Records for the exercise:
(** * Maschine Mikro MK1 input-report decoder

    A shallow embedding of [src/devices/ni/MaschineMikroMK1.{h,cpp}]: the
    report classifier ([processReport]), the button/encoder decoder
    ([processButtonsReport]) and the pad decoder ([processPadsLikeMk1Mk2]),
    together with the properties of the decoder that the specification
    states.

    Conventions of the embedding.
    - Machine integers are [Z]; every narrowing cast of the source is written
      out ([uint8], [uint32], [size_t], [static_cast_int]).
    - A [Transfer] is the list of its bytes.
    - A [std::bitset<N>] is the non-negative integer whose binary digits are
      its bits; [test] and [set] are range-checked as in the C++ library.
    - Every read or write that the C++ program performs through an index is
      fallible here: an index outside the container yields [None], which
      stands for the undefined behaviour (or the exception) of the source.
    - The member functions thread the device object and the list of events
      handed to the [Device] callbacks ([buttonChanged], [encoderChanged],
      [keyChanged]), oldest event first. *)

From Stdlib Require Import ZArith List Bool String Lia PrimFloat Uint63.
From Stdlib.Strings Require Import Byte Ascii.
From stdpp Require Import base option list.
Import ListNotations.
Open Scope Z_scope.
(** ** What the renderer produces *)

(** The areas of one page, in the order of the list. *)
Definition on_page (i : nat) (areas : list RedactionArea.t) : list RedactionArea.t :=
  filter (fun a => RedactionArea.pageIndex a = i) areas.

(** The mask painted for one area. *)
Definition mask (renderScale : Q) (area : RedactionArea.t) : CanvasOp :=
  FillRect "#000000"
           (RedactionArea.x area * renderScale)%Q
           (RedactionArea.y area * renderScale)%Q
           (RedactionArea.width area * renderScale)%Q
           (RedactionArea.height area * renderScale)%Q.

(** The image that replaces a page: the page rendered at the render scale,
    then the masks of the areas of that page, in the order of the list. *)
Definition flattened_image (areas : list RedactionArea.t) (renderScale : Q)
    (pageIndex : nat) (page : Page) : Image :=
  let w := (pg_width page * renderScale)%Q in
  let h := (pg_height page * renderScale)%Q in
  Png w h (RenderPage (pg_content page) w h
           :: map (mask renderScale) (on_page pageIndex areas)).

Definition flattened (areas : list RedactionArea.t) (renderScale : Q)
    (pageIndex : nat) (page : Page) : Page :=
  let w := (pg_width page * 1)%Q in
  let h := (pg_height page * 1)%Q in
  {| pg_width := w; pg_height := h;
     pg_content :=
       [ImageObject (flattened_image areas renderScale pageIndex page) 0 0 w h];
     pg_renders := true |}.

Fixpoint flatten_pages (areas : list RedactionArea.t) (renderScale : Q)
    (pageIndex : nat) (pages : list Page) : list Page :=
  match pages with
  | [] => []
  | p :: rest =>
      flattened areas renderScale pageIndex p
      :: flatten_pages areas renderScale (S pageIndex) rest
  end.

(** The Info dictionary of every document the renderer returns. *)
Definition redacted_info (now : Z) : Metadata :=
  {| md_title := Some ""; md_author := Some ""; md_subject := Some "";
     md_keywords := Some [];
     md_producer := Some "ActuallyRedactPDF - True Redaction";
     md_creator := Some "ActuallyRedactPDF";
     md_creationDate := Some now; md_modificationDate := Some now |}.

(** ** Sample documents *)

(** A text item drawn upright at [(x, y)] of the PDF coordinate system (the
    origin at the bottom left). *)
Definition text_item (s : string) (x y w h : Q) : TextItem.t :=
  {| TextItem.str := s;
     TextItem.transform := Transform.mk 1 0 0 1 x y;
     TextItem.width := w;
     TextItem.height := h |}.

(** A US Letter page holding these text items. *)
Definition letter_page (items : list TextItem.t) (renders : bool) : Page :=
  {| pg_width := 612; pg_height := 792;
     pg_content := map TextObject items;
     pg_renders := renders |}.

Definition sample_info : Metadata :=
  {| md_title := Some "Payroll"; md_author := Some "J. Smith";
     md_subject := Some "Q3"; md_keywords := Some ["salary"; "private"];
     md_producer := Some "Writer"; md_creator := Some "Writer";
     md_creationDate := Some 1000%Z; md_modificationDate := Some 2000%Z |}.

(** Two pages: an SSN on the first, nothing sensitive on the second. *)
Definition doc_ssn : PdfFile :=
  {| pdf_pages :=
       [ letter_page [text_item "SSN: 123-45-6789" 72 720 96 12] true;
         letter_page [text_item "Nothing to hide" 72 720 90 12] true ];
     pdf_info := sample_info |}.

(** The box of the first run of [doc_ssn], as the locators report it. *)
Definition area_ssn : RedactionArea.t :=
  {| RedactionArea.pageIndex := 0;
     RedactionArea.x := 72; RedactionArea.y := 60;
     RedactionArea.width := 96; RedactionArea.height := 16 |}.

(** A region on a page that [doc_ssn] does not have. *)
Definition area_beyond : RedactionArea.t :=
  {| RedactionArea.pageIndex := 5;
     RedactionArea.x := 10; RedactionArea.y := 10;
     RedactionArea.width := 50; RedactionArea.height := 20 |}.
Definition title_slide (e : Env) (title subtitle : string) : Slide :=
  [ filled_rectangle 0 0 (slide_width (prs e)) (slide_height (prs e))
      (PRIMARY_COLOR e) no_line;
    styled_textbox (Inches 1) (Inches 2.5) (Inches 8) (Inches 1) None
      (styled_text
         (fun p => set_p_alignment CENTER
                     (set_p_font_color (WHITE e)
                        (set_p_font_bold true (set_p_font_size (Pt 54) p))))
         title);
    styled_textbox (Inches 1) (Inches 4) (Inches 8) (Inches 1) None
      (styled_text
         (fun p => set_p_alignment CENTER
                     (set_p_font_color (WHITE e) (set_p_font_size (Pt 28) p)))
         subtitle) ].

Definition with_paragraphs (ps : list Paragraph) (x : Shape) : Shape :=
  set_text_frame (set_paragraphs ps (text_frame x)) x.

(** The paragraphs of a frame that was fresh before a loop wrote one
    paragraph per item: the frame's own blank paragraph when there is no
    item, else exactly one paragraph per item. *)
Definition filled {A} (g : A -> Paragraph) (items : list A) : list Paragraph :=
  match items with
  | [] => [new_paragraph EmptyString]
  | _ :: _ => g <$> items
  end.

Definition bullet_paragraph (e : Env) (item : string) : Paragraph :=
  {| p_text := appended_text item; p_level := 0; p_font_size := Some (Pt 20);
     p_font_bold := None; p_font_color := Some (SECONDARY_COLOR e);
     p_alignment := None; p_space_before := Some (Pt 12) |}.

Definition column_paragraph (e : Env) (item : string) : Paragraph :=
  {| p_text := appended_text item; p_level := 0; p_font_size := Some (Pt 18);
     p_font_bold := None; p_font_color := Some (SECONDARY_COLOR e);
     p_alignment := None; p_space_before := Some (Pt 10) |}.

Description of the task: What you return must match the entries exactly, word for word.

Expected output:
(** * Maschine Mikro MK1 input-report decoder

    A shallow embedding of [src/devices/ni/MaschineMikroMK1.{h,cpp}]: the
    report classifier ([processReport]), the button/encoder decoder
    ([processButtonsReport]) and the pad decoder ([processPadsLikeMk1Mk2]),
    together with the properties of the decoder that the specification
    states.

    Conventions of the embedding.
    - Machine integers are [Z]; every narrowing cast of the source is written
      out ([uint8], [uint32], [size_t], [static_cast_int]).
    - A [Transfer] is the list of its bytes.
    - A [std::bitset<N>] is the non-negative integer whose binary digits are
      its bits; [test] and [set] are range-checked as in the C++ library.
    - Every read or write that the C++ program performs through an index is
      fallible here: an index outside the container yields [None], which
      stands for the undefined behaviour (or the exception) of the source.
    - The member functions thread the device object and the list of events
      handed to the [Device] callbacks ([buttonChanged], [encoderChanged],
      [keyChanged]), oldest event first. *)

From Stdlib Require Import ZArith List Bool String Lia PrimFloat Uint63.
From Stdlib.Strings Require Import Byte Ascii.
From stdpp Require Import base option list.
Import ListNotations.
Open Scope Z_scope.
(** ** What the renderer produces *)

(** The areas of one page, in the order of the list. *)
Definition on_page (i : nat) (areas : list RedactionArea.t) : list RedactionArea.t :=
  filter (fun a => RedactionArea.pageIndex a = i) areas.

(** The mask painted for one area. *)
Definition mask (renderScale : Q) (area : RedactionArea.t) : CanvasOp :=
  FillRect "#000000"
           (RedactionArea.x area * renderScale)%Q
           (RedactionArea.y area * renderScale)%Q
           (RedactionArea.width area * renderScale)%Q
           (RedactionArea.height area * renderScale)%Q.

(** The image that replaces a page: the page rendered at the render scale,
    then the masks of the areas of that page, in the order of the list. *)
Definition flattened_image (areas : list RedactionArea.t) (renderScale : Q)
    (pageIndex : nat) (page : Page) : Image :=
  let w := (pg_width page * renderScale)%Q in
  let h := (pg_height page * renderScale)%Q in
  Png w h (RenderPage (pg_content page) w h
           :: map (mask renderScale) (on_page pageIndex areas)).

Definition flattened (areas : list RedactionArea.t) (renderScale : Q)
    (pageIndex : nat) (page : Page) : Page :=
  let w := (pg_width page * 1)%Q in
  let h := (pg_height page * 1)%Q in
  {| pg_width := w; pg_height := h;
     pg_content :=
       [ImageObject (flattened_image areas renderScale pageIndex page) 0 0 w h];
     pg_renders := true |}.

Fixpoint flatten_pages (areas : list RedactionArea.t) (renderScale : Q)
    (pageIndex : nat) (pages : list Page) : list Page :=
  match pages with
  | [] => []
  | p :: rest =>
      flattened areas renderScale pageIndex p
      :: flatten_pages areas renderScale (S pageIndex) rest
  end.

(** The Info dictionary of every document the renderer returns. *)
Definition redacted_info (now : Z) : Metadata :=
  {| md_title := Some ""; md_author := Some ""; md_subject := Some "";
     md_keywords := Some [];
     md_producer := Some "ActuallyRedactPDF - True Redaction";
     md_creator := Some "ActuallyRedactPDF";
     md_creationDate := Some now; md_modificationDate := Some now |}.

(** ** Sample documents *)

(** A text item drawn upright at [(x, y)] of the PDF coordinate system (the
    origin at the bottom left). *)
Definition text_item (s : string) (x y w h : Q) : TextItem.t :=
  {| TextItem.str := s;
     TextItem.transform := Transform.mk 1 0 0 1 x y;
     TextItem.width := w;
     TextItem.height := h |}.

(** A US Letter page holding these text items. *)
Definition letter_page (items : list TextItem.t) (renders : bool) : Page :=
  {| pg_width := 612; pg_height := 792;
     pg_content := map TextObject items;
     pg_renders := renders |}.

Definition sample_info : Metadata :=
  {| md_title := Some "Payroll"; md_author := Some "J. Smith";
     md_subject := Some "Q3"; md_keywords := Some ["salary"; "private"];
     md_producer := Some "Writer"; md_creator := Some "Writer";
     md_creationDate := Some 1000%Z; md_modificationDate := Some 2000%Z |}.

(** Two pages: an SSN on the first, nothing sensitive on the second. *)
Definition doc_ssn : PdfFile :=
  {| pdf_pages :=
       [ letter_page [text_item "SSN: 123-45-6789" 72 720 96 12] true;
         letter_page [text_item "Nothing to hide" 72 720 90 12] true ];
     pdf_info := sample_info |}.

(** The box of the first run of [doc_ssn], as the locators report it. *)
Definition area_ssn : RedactionArea.t :=
  {| RedactionArea.pageIndex := 0;
     RedactionArea.x := 72; RedactionArea.y := 60;
     RedactionArea.width := 96; RedactionArea.height := 16 |}.

(** A region on a page that [doc_ssn] does not have. *)
Definition area_beyond : RedactionArea.t :=
  {| RedactionArea.pageIndex := 5;
     RedactionArea.x := 10; RedactionArea.y := 10;
     RedactionArea.width := 50; RedactionArea.height := 20 |}.
Definition title_slide (e : Env) (title subtitle : string) : Slide :=
  [ filled_rectangle 0 0 (slide_width (prs e)) (slide_height (prs e))
      (PRIMARY_COLOR e) no_line;
    styled_textbox (Inches 1) (Inches 2.5) (Inches 8) (Inches 1) None
      (styled_text
         (fun p => set_p_alignment CENTER
                     (set_p_font_color (WHITE e)
                        (set_p_font_bold true (set_p_font_size (Pt 54) p))))
         title);
    styled_textbox (Inches 1) (Inches 4) (Inches 8) (Inches 1) None
      (styled_text
         (fun p => set_p_alignment CENTER
                     (set_p_font_color (WHITE e) (set_p_font_size (Pt 28) p)))
         subtitle) ].

Definition with_paragraphs (ps : list Paragraph) (x : Shape) : Shape :=
  set_text_frame (set_paragraphs ps (text_frame x)) x.

(** The paragraphs of a frame that was fresh before a loop wrote one
    paragraph per item: the frame's own blank paragraph when there is no
    item, else exactly one paragraph per item. *)
Definition filled {A} (g : A -> Paragraph) (items : list A) : list Paragraph :=
  match items with
  | [] => [new_paragraph EmptyString]
  | _ :: _ => g <$> items
  end.

Definition bullet_paragraph (e : Env) (item : string) : Paragraph :=
  {| p_text := appended_text item; p_level := 0; p_font_size := Some (Pt 20);
     p_font_bold := None; p_font_color := Some (SECONDARY_COLOR e);
     p_alignment := None; p_space_before := Some (Pt 12) |}.

Definition column_paragraph (e : Env) (item : string) : Paragraph :=
  {| p_text := appended_text item; p_level := 0; p_font_size := Some (Pt 18);
     p_font_bold := None; p_font_color := Some (SECONDARY_COLOR e);
     p_alignment := None; p_space_before := Some (Pt 10) |}.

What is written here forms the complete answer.